My shooting was off so I thought I would do some fun stuff . This is what happens when a butane lighter breaks near a flame .

Warning : Do not try this at home . Serious injury or death could occur . The people in the video are trained professionals .


----------



## Quercusuber (Nov 10, 2011)

Oh my!!!!

I even jumped a little in my seat when that lighter exploded!!!

A very fun way to hit some lighters 

By the way, here's to you, my friend:






Cheers ...Q


----------



## Flatband (Dec 18, 2009)

Oh- Very Cool!!!!!! Fun Stuff!!


----------



## Can-Opener (May 11, 2013)

:rofl:


----------



## Genoa Slingshot (Oct 29, 2015)

That's funny!!!
Think I won't listen your advice of don't do it at home :rofl:


----------



## Ibojoe (Mar 13, 2016)

That was awesome! Too much fun


----------



## Charles (Aug 26, 2010)

What a blast, TF. Keeping it fun!!!!!

Cheers .... Charles


----------



## TomboyForever (Sep 4, 2016)

If that's what you do when your shooting is off, what do you do when (or if) you get bored? Hmm.


----------



## Mr. P (Feb 1, 2015)

Goodness, gracious.


----------



## Alfred E.M. (Jul 5, 2014)

*I watched the vid 3-4 times and then spent a pleasant hour in the Jerry Lee links. Thanx.*


----------



## Mr Sparx (Sep 25, 2016)

Not safe
You crazy man


----------



## James West (Dec 6, 2014)

Hahaha nice


----------



## treefork (Feb 1, 2010)

TomboyForever said:


> If that's what you do when your shooting is off, what do you do when (or if) you get bored? Hmm.


When my shooting is off for me means I'm missing and not sure why . Then its time to walk away . Frustration never helps with something as focused oriented and mental as shooting . If I get bored I usually go out and do some random plinking at various random targets such as leaves ,twigs and trash laying around in the woods . I also have an area away from home where I hung cans in trees scattered around about 5 acres where I'm shooting at unknown random distances .

I know your question was rhetorical but I figured what the heck !


----------



## TomboyForever (Sep 4, 2016)

Treefork, that sounds like great advice to walk away and take a break. I am still surprised by how much of shooting is mental.
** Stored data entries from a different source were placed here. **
(* ===== verification/ToolRuntime.v ===== *)
(** * The tool runtime ([crates/rust-agent/src/tools/runtime.rs])

    The registry, the dispatch pipeline (activity, hooks, permission, prompt,
    execution, output budget) and the batch dispatch with its metadata merge.

    A dispatch runs concurrently with its siblings, the user interface and the
    permission engine.  What it reads from that shared world, in order, is the
    argument [view]; what it does to it is the list of [effect]s it returns.
    Theorems hold for every view, hence for every interleaving. *)

From S2P Require Import Prelude Fnmatch SandboxPolicy PermissionEngine Messages Compact Hooks.
From S2P Require Import ToolOutputs.

(** ** Paths

    A Unix path is its text; [components] keeps what [Path::components]
    yields after the root, without the [CurDir] entries that every caller here
    drops. *)

Fixpoint split_char_go (c : char) (cur : str) (s : str) : list str :=
  match s with
  | [] => [reverse cur]
  | x :: s' => if (x =? c)%N then reverse cur :: split_char_go c [] s'
               else split_char_go c (x :: cur) s'
  end.
(** [str::split] at a character. *)
Definition split_char (c : char) (s : str) : list str := split_char_go c [] s.

Definition current_dir : str := lit ".".
Definition parent_dir : str := lit "..".

Definition components (path : str) : list str :=
  List.filter (fun n => negb (is_empty n) && negb (str_eqb n current_dir)) (split_char slash path).

(** [PathBuf::push] of one name, and [Path::join] of any path. *)
Definition push_name (base name : str) : str :=
  if is_empty base || ends_with [slash] base then base ++ name else base ++ [slash] ++ name.

Definition path_join (base path : str) : str :=
  if is_absolute path then path else push_name base path.

Definition render_path (absolute : bool) (names : list str) : str :=
  (if absolute then [slash] else []) ++ join [slash] names.

(** The loop of [lexical_resolve_path]: the names kept so far, last first.
    [..] at the top is dropped. *)
Definition resolve_component (names : list str) (component : str) : list str :=
  if str_eqb component parent_dir then tl names else component :: names.

Definition resolve_names (path : str) : list str :=
  reverse (fold_left resolve_component (components path) []).

Definition lexical_resolve_path (path : str) : str :=
  render_path (is_absolute path) (resolve_names path).

(** The file system and the process environment, as far as paths go. *)
Class FileSystem := {
  home_dir : option str;
  canonicalize : str -> option str
}.

(** [trim_start_matches] of the two characters [~/]. *)
Fixpoint trim_tilde (fuel : nat) (s : str) : str :=
  match fuel, s with
  | S k, 126%N :: 47%N :: s' => trim_tilde k s'
  | _, _ => s
  end.

Definition tilde : str := lit "~".

Definition expand_tilde (candidate : str) (home : option str) : str :=
  if str_eqb candidate tilde || starts_with (lit "~/") candidate
  then match home with
       | Some home => path_join home (trim_tilde (length candidate) candidate)
       | None => candidate
       end
  else candidate.

Section Paths.
Context {P : Platform} {FS : FileSystem}.

(** The loop of [resolve_existing_ancestor]: [names] are those of the cursor,
    last first, [missing] those below it. *)
Fixpoint existing_ancestor (absolute : bool) (names missing : list str) : option str :=
  match canonicalize (render_path absolute (reverse names)) with
  | Some canonical => Some (fold_left push_name missing canonical)
  | None => match names with
            | [] => None
            | n :: rest => existing_ancestor absolute rest (n :: missing)
            end
  end.

Definition resolve_existing_ancestor (path : str) : str :=
  default path (existing_ancestor (is_absolute path) (reverse (components path)) []).

Definition resolve_permission_candidate (cwd candidate : str) : str :=
  let path := expand_tilde candidate home_dir in
  let anchored := if is_absolute path then path else path_join cwd path in
  let resolved := lexical_resolve_path anchored in
  if wasm then resolved else resolve_existing_ancestor resolved.
End Paths.

(** ** Tools *)

Section Runtime.
Context {J : Json} {F : Float32} {T : Target} {U : Unicode}.
Context {P : Platform} {E : Environment} {FS : FileSystem}.

Definition object_str (object : gmap str Value) (key : string) : option str :=
  v ← object !! lit key; value_as_str v.

Definition resolve_permission_file_path (tool_name cwd : str) (input : Value) : option str :=
  object ← value_as_object input;
  if str_eqb tool_name (lit "shell_command")
  then Some (resolve_permission_candidate cwd (default (lit ".") (object_str object "cwd")))
  else if str_eqb tool_name (lit "background_task")
          && bool_decide (object_str object "action" = Some (lit "run"))
  then Some (resolve_permission_candidate cwd (lit "."))
  else
    let pattern := object_str object "pattern" in
    if str_eqb tool_name (lit "glob")
       && match pattern with Some p => is_absolute p | None => false end
    then Some (resolve_permission_candidate cwd (default [] pattern))
    else
      let usable key := v ← object_str object key;
                        if is_empty (trim v) then None else Some v in
      let chosen :=
        match usable "file_path" with
        | Some v => Some v
        | None => match usable "path" with Some v => Some v | None => usable "root" end
        end in
      resolve_permission_candidate cwd <$> chosen.

Definition extract_permission_command (input : Value) : option str :=
  object ← value_as_object input;
  value ← object_str object "command";
  if is_empty (trim value) then None else Some value.

Record ToolResult := { tool_output : str; tool_is_error : bool; tool_result_metadata : Value }.

Definition tool_ok (output : str) : ToolResult :=
  {| tool_output := output; tool_is_error := false; tool_result_metadata := value_null |}.
Definition tool_err (output : str) : ToolResult :=
  {| tool_output := output; tool_is_error := true; tool_result_metadata := value_null |}.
I now make myself take a deep breath before each shot--actually before drawing and bringing up the SS. It seems to help me get composed.


----------



## Tag (Jun 11, 2014)

Thanks for sharing, great video.


----------



## Cervantes (Jun 10, 2011)

I'll have to try that this coming new years eve . otherwise the police will be called out..

Sent from my SAMSUNG-SM-G920A using Tapatalk


----------